Ivan Koloff, one of pro wrestling’s biggest stars, passed away early Saturday at the age of 74 following a decade-long battle with liver disease.
Known as “The Russian Bear,” Koloff permanently etched his name in wrestling history when he dethroned WWWF heavyweight champion Bruno Sammartino in 1971. It was one of the most iconic moments in wrestling history as a sellout crowd at Madison Square Garden watched in shock as Sammartino’s nearly eight-year run as champion came to an end.
Koloff would later admit that he was still quite green for such a high-profile program with the legendary Italian strongman. It didn’t take long, though, for Sammartino to smarten up his younger opponent.
“Ivan, do you realize as the heel, you’re supposed to be the general in the ring?” he asked Koloff.
“Bruno was my hero, and asking me to be the leader in the ring was something,” said Koloff. “He could have told me to jump, and I would have asked how high. It was such an honor just to work with him.”
Koloff was one of wrestling’s top heels as a menacing Muscovite who spoke in a raspy Russian voice, wore heavy stomping boots, toted his trademark Russian chain, and boasted the cross and sickle emblazoned on his ring garb.
But Koloff, who was born Oreal Perras and raised on a dairy farm in Ottawa, Canada, was better known to a later generation of wrestling fans as “Uncle Ivan,” a gentle soul who embraced his fans and did charitable work for organizations including The Children’s Miracle Network. He also started a ministry in North Carolina with wife Renae and shared his testimony at churches and prisons and performed marriage ceremonies.
Pastor Andy McDaniel of Seneca, who grew up watching Koloff do battle with the likes of Ric Flair, Dusty Rhodes and Jimmy Valiant in the Mid-Atlantic area, said his passing truly marked the end of an era.
“I was fortunate to have witnessed him take part in so many incredible battles in the wrestling ring. The enormous anger he could elicit from a crowd was extraordinary. It was a time that suspending belief was very easy to do and characters like Ivan Koloff were the masters … The memories of seeing him doing promos alongside Johnny Valentine, his matches with Dusty or Wahoo and, of course, his tremendous feud with Jimmy Valiant.”
“The wrestling memories are many, but it would be the time later in life when I ministered with Ivan that I hold dear to my heart,” McDaniel added. “He was a man who had experienced great change in his life and he was proud to openly share his faith with all who crossed his path. While indeed he will always be known as the ‘Russian Bear,’ those who were blessed to truly know him knew that he was a gentle Lamb. It was a blessing to have known him.”

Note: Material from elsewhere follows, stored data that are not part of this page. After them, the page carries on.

(** C9.  Round trip of [generateTokenPair(u, e)]: the pair carries
    [expiresIn = 900]; verified at the instant of issue, the access token
    gives back [u] and [e] and the refresh token gives back [u]; and the same
    holds at any instant before the token's expiry (15 minutes for the access
    token, 7 days for the refresh token, counted in whole seconds). *)
Theorem token_pair_round_trip (issued : Z) (u : Z) (e : string) :
  let pair := TokenManager.generateTokenPair issued u e in
  TokenManager.expiresIn pair = 900
  /\ (forall now, now / 1000 < issued / 1000 + 900 ->
      exists decoded,
        TokenManager.verifyAccessToken now (TokenManager.accessToken pair) = Normal decoded
        /\ jwt.userId decoded = u /\ jwt.email decoded = Some e)
  /\ (forall now, now / 1000 < issued / 1000 + 604800 ->
      exists decoded,
        TokenManager.verifyRefreshToken now (TokenManager.refreshToken pair) = Normal decoded
        /\ jwt.userId decoded = u)
  /\ (exists decoded,
        TokenManager.verifyAccessToken issued (TokenManager.accessToken pair) = Normal decoded
        /\ jwt.userId decoded = u /\ jwt.email decoded = Some e)
  /\ (exists decoded,
        TokenManager.verifyRefreshToken issued (TokenManager.refreshToken pair) = Normal decoded
        /\ jwt.userId decoded = u).
Proof.
  intros pair; subst pair; simpl.
  assert (A : forall now, now / 1000 < issued / 1000 + 900 ->
    exists decoded,
      TokenManager.verifyAccessToken now (TokenManager.generateAccessToken issued u e)
      = Normal decoded
      /\ jwt.userId decoded = u /\ jwt.email decoded = Some e).
  { intros now Hnow.
    unfold TokenManager.verifyAccessToken, TokenManager.generateAccessToken.
    rewrite verify_sign. change (15 * 60) with 900.
    destruct (Z.geb_spec (now / 1000) (issued / 1000 + 900)); [lia|].
    simpl. eexists; repeat split. }
  assert (R : forall now, now / 1000 < issued / 1000 + 604800 ->
    exists decoded,
      TokenManager.verifyRefreshToken now (TokenManager.generateRefreshToken issued u)
      = Normal decoded
      /\ jwt.userId decoded = u).
  { intros now Hnow.
    unfold TokenManager.verifyRefreshToken, TokenManager.generateRefreshToken.
    rewrite verify_sign. change (7 * 24 * 60 * 60) with 604800.
    destruct (Z.geb_spec (now / 1000) (issued / 1000 + 604800)); [lia|].
    simpl. eexists; repeat split. }
  split; [reflexivity|]. split; [exact A|]. split; [exact R|].
  split; [apply A | apply R]; lia.
Qed.

(** C5.  For every user id and email, at every instant and for every pair of
    secrets (equal or not): a token minted as refresh fails
    [verifyAccessToken], and a token minted as access fails
    [verifyRefreshToken], although each is correctly signed (it verifies
    under its own class at the instant of issue).  The two classes are signed
    with the two configured secrets; when the MAC tells these apart, the
    refresh token already fails the signature check under the access secret. *)
Theorem token_classes_do_not_cross (issued now : Z) (u : Z) (e : string) :
  TokenManager.verifyAccessToken now (TokenManager.generateRefreshToken issued u)
  = Throw (Error "Invalid or expired access token")
  /\ TokenManager.verifyRefreshToken now (TokenManager.generateAccessToken issued u e)
     = Throw (Error "Invalid or expired refresh token")
  /\ (exists decoded,
        TokenManager.verifyRefreshToken issued (TokenManager.generateRefreshToken issued u)
        = Normal decoded)
  /\ (exists decoded,
        TokenManager.verifyAccessToken issued (TokenManager.generateAccessToken issued u e)
        = Normal decoded)
  /\ (exists payload,
        TokenManager.generateAccessToken issued u e
        = jwt.JWT payload (jwt.hmac_sha256 JWT_SECRET payload))
  /\ (exists payload,
        TokenManager.generateRefreshToken issued u
        = jwt.JWT payload (jwt.hmac_sha256 JWT_REFRESH_SECRET payload))
  /\ ((forall payload, jwt.hmac_sha256 JWT_REFRESH_SECRET payload
                        <> jwt.hmac_sha256 JWT_SECRET payload) ->
      jwt.verify now (TokenManager.generateRefreshToken issued u) JWT_SECRET
      = Throw (Error "invalid signature")).
Proof.
  split; [|split; [|split; [|split; [|split; [|split]]]]].
  - unfold TokenManager.verifyAccessToken, TokenManager.generateRefreshToken,
      jwt.verify, jwt.sign.
    destruct (negb (_ =? _)%string); [reflexivity|].
    destruct (_ >=? _)%Z; reflexivity.
  - unfold TokenManager.verifyRefreshToken, TokenManager.generateAccessToken,
      jwt.verify, jwt.sign.
    destruct (negb (_ =? _)%string); [reflexivity|].
    destruct (_ >=? _)%Z; reflexivity.
  - unfold TokenManager.verifyRefreshToken, TokenManager.generateRefreshToken.
    rewrite verify_sign.
    destruct (Z.geb_spec (issued / 1000) (issued / 1000 + 7 * 24 * 60 * 60)); [lia|].
    simpl. eexists; reflexivity.
  - unfold TokenManager.verifyAccessToken, TokenManager.generateAccessToken.
    rewrite verify_sign.
    destruct (Z.geb_spec (issued / 1000) (issued / 1000 + 15 * 60)); [lia|].
    simpl. eexists; reflexivity.
  - eexists; reflexivity.
  - eexists; reflexivity.
  - intros Hmac. unfold TokenManager.generateRefreshToken, jwt.verify, jwt.sign.
    match goal with
    | |- context [(?a =? ?b)%string] => destruct (String.eqb_spec a b) as [Heq|Hne]
    end; [|reflexivity].
    exfalso. exact (Hmac _ Heq).
Qed.

(** ** Refresh: every outcome *)

Lemma refresh_outcomes now token w :
  let r := AuthController.refreshToken now token w in
  refresh_outcome now token (db w) (answer r) (store r).
Proof.
  destruct w as [d pending calls]; simpl.
  unfold AuthController.refreshToken, try_catch, bind, lift, pool_query, answer, store.
  destruct (TokenManager.verifyRefreshToken now token) as [decoded|ex] eqn:Hv; simpl;
    [|apply refresh_refused; right; right; reflexivity].
  destruct (verifyRefreshToken_payload _ _ _ Hv) as [signature Htoken].
  destruct pending as [|[|] pending]; simpl;
    try (apply refresh_refused; right; right; reflexivity).
  all: destruct (filter (where_id (jwt.userId decoded)) (rows d)) as [|u rest] eqn:Hrows;
    simpl; [apply refresh_refused; left; reflexivity|].
  all: assert (Hu : find_by_id (jwt.userId decoded) d = Some u)
    by (unfold find_by_id; rewrite Hrows; reflexivity).
  all: destruct (option_eqb jwt.token_eqb (refresh_token u) (Some token)) eqn:Hstored;
    simpl; [|apply refresh_refused; right; left; reflexivity].
  all: apply stored_token_eqb_eq in Hstored.
  all: destruct (Z.gtb_spec now (Date (refresh_token_expires u))) as [Hlate|Hintime];
    simpl; [apply refresh_refused; right; left; reflexivity|].
  all: repeat match goal with
         | |- context [match ?l with [] => _ | _ :: _ => _ end] =>
             match type of l with list bool => destruct l as [|[|] ?] end; simpl
         end.
  all: try (apply refresh_refused; right; right; reflexivity).
  all: eapply refresh_rotated; eauto.
Qed.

Koloff’s daughter, Rachel Marley, had recently set up a Go Fund Me page to help her ailing father.
“My dad was diagnosed with liver disease about 10 years ago and while he has been living with it, he chose not to make this announcement public to his fans and friends,” she wrote. “But doctors are now saying that his liver function is getting worse day by day and it will continue to. There are no other medical options available for my dad for a cure.”
Several weeks ago Koloff expressed his appreciation for the support fans had shown over the years. Even those fans “who lived to watch me get up,” he joked.
“I appreciate them so much and want to thank them all for their support. It makes me feel so good that they still remember.”
But even more meaningful, he added, was when fans would come up to him and relate how he impacted their lives.
“They tell me they heard my testimony and it touched them so much that they came to the Lord because of it. They say us guys meant so much to them growing up. It makes me feel good just knowing that. Of course God gets the glory.”